A Marcus Gunn pupil, also known as a relative afferent pupillary defect (RAPD), is a clinical sign detected on the swinging flashlight test indicating asymmetric damage to the afferent visual pathway — most commonly the optic nerve. It is not a disease itself but a critical physical exam finding that points to serious underlying pathology requiring urgent evaluation. [1-3]
1. History
- Onset and tempo of vision loss: Acute (seconds → retinal artery occlusion), subacute over hours-to-days (→ optic neuritis), progressive over weeks-to-months (→ compressive lesion, glaucoma) [1-2]
- Unilateral vs. bilateral: RAPD indicates asymmetric disease; unilateral vision loss localizes to the eye or prechiasmal pathway [1]
- Pain: Retro-orbital pain worsening with eye movement is highly suggestive of optic neuritis. Painless loss suggests ischemic or compressive etiology [1-2]
- Flashes/floaters/curtain defect: Suggests retinal detachment [1]
- Transient monocular vision loss (amaurosis fugax): Prior episodes suggest retinal artery occlusion or carotid disease [1]
- Temporal headache, jaw claudication, scalp tenderness: Suggests giant cell arteritis (GCA) [1]
- History of high myopia, prior eye surgery, trauma: Risk factors for retinal detachment and traumatic optic neuropathy [1]
- MS history or prior episodes of optic neuritis: Recurrent demyelinating disease [4]
2. Alarm Features
- Sudden painless profound vision loss → central retinal artery occlusion (stroke equivalent, time-sensitive) [1]
- Age >50 with headache, jaw claudication, scalp tenderness → GCA; risk of bilateral blindness, aortic dissection, stroke if untreated [1]
- RAPD in the setting of trauma → traumatic optic neuropathy; poor prognostic sign for visual recovery [3]

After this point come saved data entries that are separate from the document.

(* ===== verification/Watches.v ===== *)
(** What makes the controllers run: the [SetupWithManager] functions, as the
    kinds each controller watches and the predicates its events pass, and what
    the writes of a run bring about.  The builder and the predicates of
    controller-runtime are the interface [ControllerRuntime] with their
    documented behaviour. *)
From S2P Require Import Prelude GoBytes GoStrings GoSort Objects Client ControllerUtil FakeApi.
From S2P Require Import TaskExecution RouterGateway RouteRules LandscapeClient Activation ActivationProps StageRouteCleanup.
From S2P Require Import ArtifactDeployment VectorDataController VectorDataProps.
Local Open Scope Z_scope.

Module Watches.

(** * Events *)

(** An object as an informer holds it, at an address of its own. *)
Record Seen (k : kind) := Held { address : nat; seen : obj k }.
Arguments Held {k} address seen.
Arguments address {k} s.
Arguments seen {k} s.

Inductive Event (k : kind) :=
| CreateEvent (o : Seen k)
| UpdateEvent (ObjectOld ObjectNew : Seen k)
| DeleteEvent (o : Seen k)
| GenericEvent (o : Seen k).
Arguments CreateEvent {k} o.
Arguments UpdateEvent {k} ObjectOld ObjectNew.
Arguments DeleteEvent {k} o.
Arguments GenericEvent {k} o.

(** The object an event is about. *)
Definition subject {k} (e : Event k) : Seen k :=
  match e with CreateEvent o | UpdateEvent _ o | DeleteEvent o | GenericEvent o => o end.
(** The versions of the object an event carries. *)
Definition versions {k} (e : Event k) : list (Seen k) :=
  match e with UpdateEvent old new => [old; new] | CreateEvent o | DeleteEvent o | GenericEvent o => [o] end.
(** [metav1.GetControllerOf]. *)
Definition GetControllerOf {k} (s : Seen k) : option OwnerReference :=
  List.find or_Controller (om_OwnerReferences (obj_meta (seen s))).
Definition generation {k} (s : Seen k) : Z := om_Generation (obj_meta (seen s)).

(** [GetDeletionTimestamp] is a pointer into the object: equal pointers are both
    nil or point into the same object. *)
Definition GetDeletionTimestamp {k} (s : Seen k) : option nat :=
  match om_DeletionTimestamp (obj_meta (seen s)) with None => None | Some _ => Some (address s) end.

Definition Predicate : Type := ∀ k, Event k → bool.

(** What the builder of a controller is given. *)
Record Watching (Handler : Type) := {
  For : kind;
  WithPredicates : list Predicate;
  WithEventFilter : list Predicate;
  Owns : list kind;
  WatchesKinds : list (kind * Handler * list Predicate);
}.
Arguments For {Handler} w.
Arguments WithPredicates {Handler} w.
Arguments WithEventFilter {Handler} w.
Arguments Owns {Handler} w.
Arguments WatchesKinds {Handler} w.

Definition holds {k} (e : Event k) (ps : list Predicate) : bool := forallb (λ p : Predicate, p k e) ps.

Class ControllerRuntime := {
  Handler : Type;
  GenerationChangedPredicate : Predicate;
  NewPredicateFuncs : (∀ k, obj k → bool) → Predicate;
  FuncsUpdate : (∀ k, Seen k → Seen k → bool) → Predicate;
  Or : list Predicate → Predicate;
  (** The group and kind of a type in the scheme, and the group of an API
      version. *)
  GroupKind : kind → string * string;
  ParseGroup : string → string;
  (** The events that enqueue a request. *)
  Admits : Watching Handler → Predicate;
  generation_changed k (e : Event k) : GenerationChangedPredicate k e =
    match e with UpdateEvent old new => negb (bool_decide (generation old = generation new)) | _ => true end;
  new_predicate_funcs f k (e : Event k) : NewPredicateFuncs f k e = f k (seen (subject e));
  funcs_update f k (e : Event k) : FuncsUpdate f k e = match e with UpdateEvent old new => f k old new | _ => true end;
  or_holds ps k (e : Event k) : Or ps k e = existsb (λ p : Predicate, p k e) ps;
  (** Events of the reconciled kind pass all its predicates and the filters, *)
  admits_for w (e : Event (For w)) : For w ∉ Owns w → For w ∉ (WatchesKinds w).*1.*1 →
    Admits w (For w) e = holds e (WithPredicates w ++ WithEventFilter w);
  (** events of owned kinds pass the filters, and enqueue the object that
      controls a version of theirs when it is of the reconciled type, *)
  admits_owned w k (e : Event k) : k ≠ For w → k ∈ Owns w → k ∉ (WatchesKinds w).*1.*1 →
    Admits w k e = holds e (WithEventFilter w) &&
      existsb (λ s, match GetControllerOf s with
                    | Some r => bool_decide (GroupKind (For w) = (ParseGroup (or_APIVersion r), or_Kind r))
                    | None => false
                    end) (versions e);
  (** and other kinds are not watched. *)
  admits_other w k (e : Event k) : k ≠ For w → k ∉ Owns w → k ∉ (WatchesKinds w).*1.*1 → Admits w k e = false;
}.

(** * The controllers *)

Section controllers.
Context `{KF : Konfidence, CR : ControllerRuntime}.
(** From the Konfidence module. *)
Context (ArtifactTypePredicate : string → Predicate) (EnqueueArtifactDeploymentsForTarget : string → Handler).

Definition deletionChanged : ∀ k, Seen k → Seen k → bool :=
  λ k old new, negb (bool_decide (GetDeletionTimestamp old = GetDeletionTimestamp new)).
Definition VectorData_watching : Watching Handler := {|
  For := KVectorData; WithPredicates := [Or [GenerationChangedPredicate; FuncsUpdate deletionChanged]];
  WithEventFilter := []; Owns := []; WatchesKinds := [] |}.

Definition taskFilter (k : kind) : obj k → bool :=
  match k return obj k → bool with
  | KTaskExecution => λ o, TaskExecutionController.taskExecutionFilter (inl o)
  | KJob => λ o, TaskExecutionController.taskExecutionFilter (inr o)
  | _ => λ _, false
  end.
Definition TaskExecution_watching : Watching Handler := {|
  For := KTaskExecution; WithPredicates := [GenerationChangedPredicate];
  WithEventFilter := [NewPredicateFuncs taskFilter]; Owns := [KJob]; WatchesKinds := [] |}.

Definition activationFilter (k : kind) : obj k → bool :=
  match k return obj k → bool with
  | KActivationTaskExecution => λ o, Activation.activationTaskExecutionFilter (Some o)
  | _ => λ _, Activation.activationTaskExecutionFilter None
  end.
Definition Activation_watching : Watching Handler := {|
  For := KActivationTaskExecution; WithPredicates := [GenerationChangedPredicate];
  WithEventFilter := [NewPredicateFuncs activationFilter]; Owns := []; WatchesKinds := [] |}.

Definition StageRouteCleanup_watching : Watching Handler := {|
  For := KStage; WithPredicates := []; WithEventFilter := []; Owns := []; WatchesKinds := [] |}.

Definition Helm_watching : Watching Handler := {|
  For := KArtifactDeployment;
  WithPredicates := [GenerationChangedPredicate; ArtifactTypePredicate ArtifactDeploymentController.ArtifactTypeHelm];
  WithEventFilter := []; Owns := [KHelmRepository; KHelmChart; KHelmRelease];
  WatchesKinds := [(KDeploymentTarget, EnqueueArtifactDeploymentsForTarget ArtifactDeploymentController.ArtifactTypeHelm,
                    [ArtifactTypePredicate ArtifactDeploymentController.ArtifactTypeHelm])] |}.
Definition Kustomize_watching : Watching Handler := {|
  For := KArtifactDeployment;
  WithPredicates := [GenerationChangedPredicate; ArtifactTypePredicate ArtifactDeploymentController.ArtifactTypeKustomize];
  WithEventFilter := []; Owns := [KOCIRepository; KKustomization];
  WatchesKinds := [(KDeploymentTarget, EnqueueArtifactDeploymentsForTarget ArtifactDeploymentController.ArtifactTypeKustomize,
                    [ArtifactTypePredicate ArtifactDeploymentController.ArtifactTypeKustomize])] |}.
End controllers.

(** * Which events enqueue *)

Section admission.
Context `{KF : Konfidence, CR : ControllerRuntime}.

- Progressive vision loss with proptosis → compressive optic neuropathy (tumor, orbital mass) [5-6]
- Bilateral or severe optic neuritis, focal neurologic signs → NMOSD, MOGAD, or other aggressive autoimmune optic neuropathy [1][4]
- New RAPD with altered consciousness or focal neuro deficits → intracranial mass with midbrain compression [7]
3. Medications
- Relevant contributors: Ethambutol, methanol, linezolid, and other toxic/metabolic optic neuropathy agents
- Treatments by etiology:
- Optic neuritis: IV methylprednisolone 1 g/day × 3 days, then oral prednisone 1 mg/kg/day × 11 days with taper. Inappropriately low oral steroid dosing increases recurrence risk [1]
- GCA: Empiric IV methylprednisolone 15 mg/kg/day × 3 days → oral prednisone ≥1 mg/kg/day. Do NOT delay for biopsy [1]
- Acute angle-closure glaucoma (if concurrent): Topical timolol, pilocarpine, systemic acetazolamide or IV mannitol [1]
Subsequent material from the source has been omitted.